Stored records
□ □ □

Lemma new_table_wf transport : table_wf (table_new transport : Table).
Proof.
  split; simpl; [lia|by intros ? ? ?%lookup_empty_Some|by intros ? ? ?%lookup_empty_Some|by intros ? ? ? ? ?%lookup_empty_Some|
    by intros ? ? ?%lookup_empty_Some].
Qed.
End system.

(** ** The calls in sequence *)
(** With every edge allowed the rules are those of an invariant alone. *)
Definition any_move : Moves := λ _ _ _, True.

Section sequences.
Context {World Handle Transport BatchPoll : Type} `{!HostSockets World Handle Transport BatchPoll}.
#[local] Abbreviation Table := (@GuestSocketTable Handle Transport).
#[local] Abbreviation Net := (@Net World Handle Transport).
Implicit Types (n : Net).

Lemma run_call_any c (t0 : Table) n : sound (moves := any_move) t0 n → sound (moves := any_move) t0 (run_call c n).
Proof. by apply run_call_sound. Qed.

Lemma run_calls_any cs (t0 : Table) n : sound (moves := any_move) t0 n → sound (moves := any_move) t0 (run_calls cs n).
Proof. revert n. induction cs as [|c cs IH]; intros n Hn; simpl; [done|]. by apply IH, run_call_any. Qed.

(** A call moves a socket that was there along an edge of its own. *)
Lemma call_lives c n sid s :
  table_wf (n_table n) → nt_sockets (n_table n) !! sid = Some s →
  ∃ s', nt_sockets (n_table (run_call c n)) !! sid = Some s' ∧ lives c sid s s'.
Proof.
  intros Hw Hs.
  pose (moves := (λ x t t', call_edge c x t t' ∨ nt_sockets (n_table n) !! x = None) : Moves).
  assert (Hn : sound (moves := moves) (n_table n) (run_call c n)).
  { apply run_call_sound; [by left|by right|by apply sound_start]. }
  destruct Hn as [Hw' He]. destruct (ev_socket _ _ He _ _ Hs) as (s' & Hs' & [H1 H2 H3 H4 Hr]).
  exists s'. split; [done|]. split_and!; try done.
  - apply call_edge_once. eapply rtc_subrel; [|exact Hr]. intros t t' [Ht|Ht]; [done|congruence].
  - intros E. by rewrite (sw_closed _ _ _ (nw_socket _ Hw' _ _ Hs') E).
Qed.

Lemma calls_live cs n sid s :
  table_wf (n_table n) → nt_sockets (n_table n) !! sid = Some s →
  ∃ s', nt_sockets (n_table (run_calls cs n)) !! sid = Some s' ∧ lives_through cs sid s s'.
Proof.
  revert n s. induction cs as [|c cs IH]; intros n s Hw Hs; simpl; [eauto|].
  destruct (call_lives c n sid s Hw Hs) as (s1 & Hs1 & Hl).
  assert (Hw1 : table_wf (n_table (run_call c n))) by (by apply (run_call_any c (n_table n)), sound_start).
  destruct (IH _ _ Hw1 Hs1) as (s' & Hs' & Hl'). eauto.
Qed.
End sequences.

□ □ □

Task prompt: Give the entries again, every one of them exactly.

Exercise result:
Lemma new_table_wf transport : table_wf (table_new transport : Table).
Proof.
  split; simpl; [lia|by intros ? ? ?%lookup_empty_Some|by intros ? ? ?%lookup_empty_Some|by intros ? ? ? ? ?%lookup_empty_Some|
    by intros ? ? ?%lookup_empty_Some].
Qed.
End system.

(** ** The calls in sequence *)
(** With every edge allowed the rules are those of an invariant alone. *)
Definition any_move : Moves := λ _ _ _, True.

Section sequences.
Context {World Handle Transport BatchPoll : Type} `{!HostSockets World Handle Transport BatchPoll}.
#[local] Abbreviation Table := (@GuestSocketTable Handle Transport).
#[local] Abbreviation Net := (@Net World Handle Transport).
Implicit Types (n : Net).

Lemma run_call_any c (t0 : Table) n : sound (moves := any_move) t0 n → sound (moves := any_move) t0 (run_call c n).
Proof. by apply run_call_sound. Qed.

Lemma run_calls_any cs (t0 : Table) n : sound (moves := any_move) t0 n → sound (moves := any_move) t0 (run_calls cs n).
Proof. revert n. induction cs as [|c cs IH]; intros n Hn; simpl; [done|]. by apply IH, run_call_any. Qed.

(** A call moves a socket that was there along an edge of its own. *)
Lemma call_lives c n sid s :
  table_wf (n_table n) → nt_sockets (n_table n) !! sid = Some s →
  ∃ s', nt_sockets (n_table (run_call c n)) !! sid = Some s' ∧ lives c sid s s'.
Proof.
  intros Hw Hs.
  pose (moves := (λ x t t', call_edge c x t t' ∨ nt_sockets (n_table n) !! x = None) : Moves).
  assert (Hn : sound (moves := moves) (n_table n) (run_call c n)).
  { apply run_call_sound; [by left|by right|by apply sound_start]. }
  destruct Hn as [Hw' He]. destruct (ev_socket _ _ He _ _ Hs) as (s' & Hs' & [H1 H2 H3 H4 Hr]).
  exists s'. split; [done|]. split_and!; try done.
  - apply call_edge_once. eapply rtc_subrel; [|exact Hr]. intros t t' [Ht|Ht]; [done|congruence].
  - intros E. by rewrite (sw_closed _ _ _ (nw_socket _ Hw' _ _ Hs') E).
Qed.

Lemma calls_live cs n sid s :
  table_wf (n_table n) → nt_sockets (n_table n) !! sid = Some s →
  ∃ s', nt_sockets (n_table (run_calls cs n)) !! sid = Some s' ∧ lives_through cs sid s s'.
Proof.
  revert n s. induction cs as [|c cs IH]; intros n s Hw Hs; simpl; [eauto|].
  destruct (call_lives c n sid s Hw Hs) as (s1 & Hs1 & Hl).
  assert (Hw1 : table_wf (n_table (run_call c n))) by (by apply (run_call_any c (n_table n)), sound_start).
  destruct (IH _ _ Hw1 Hs1) as (s' & Hs' & Hl'). eauto.
Qed.
End sequences.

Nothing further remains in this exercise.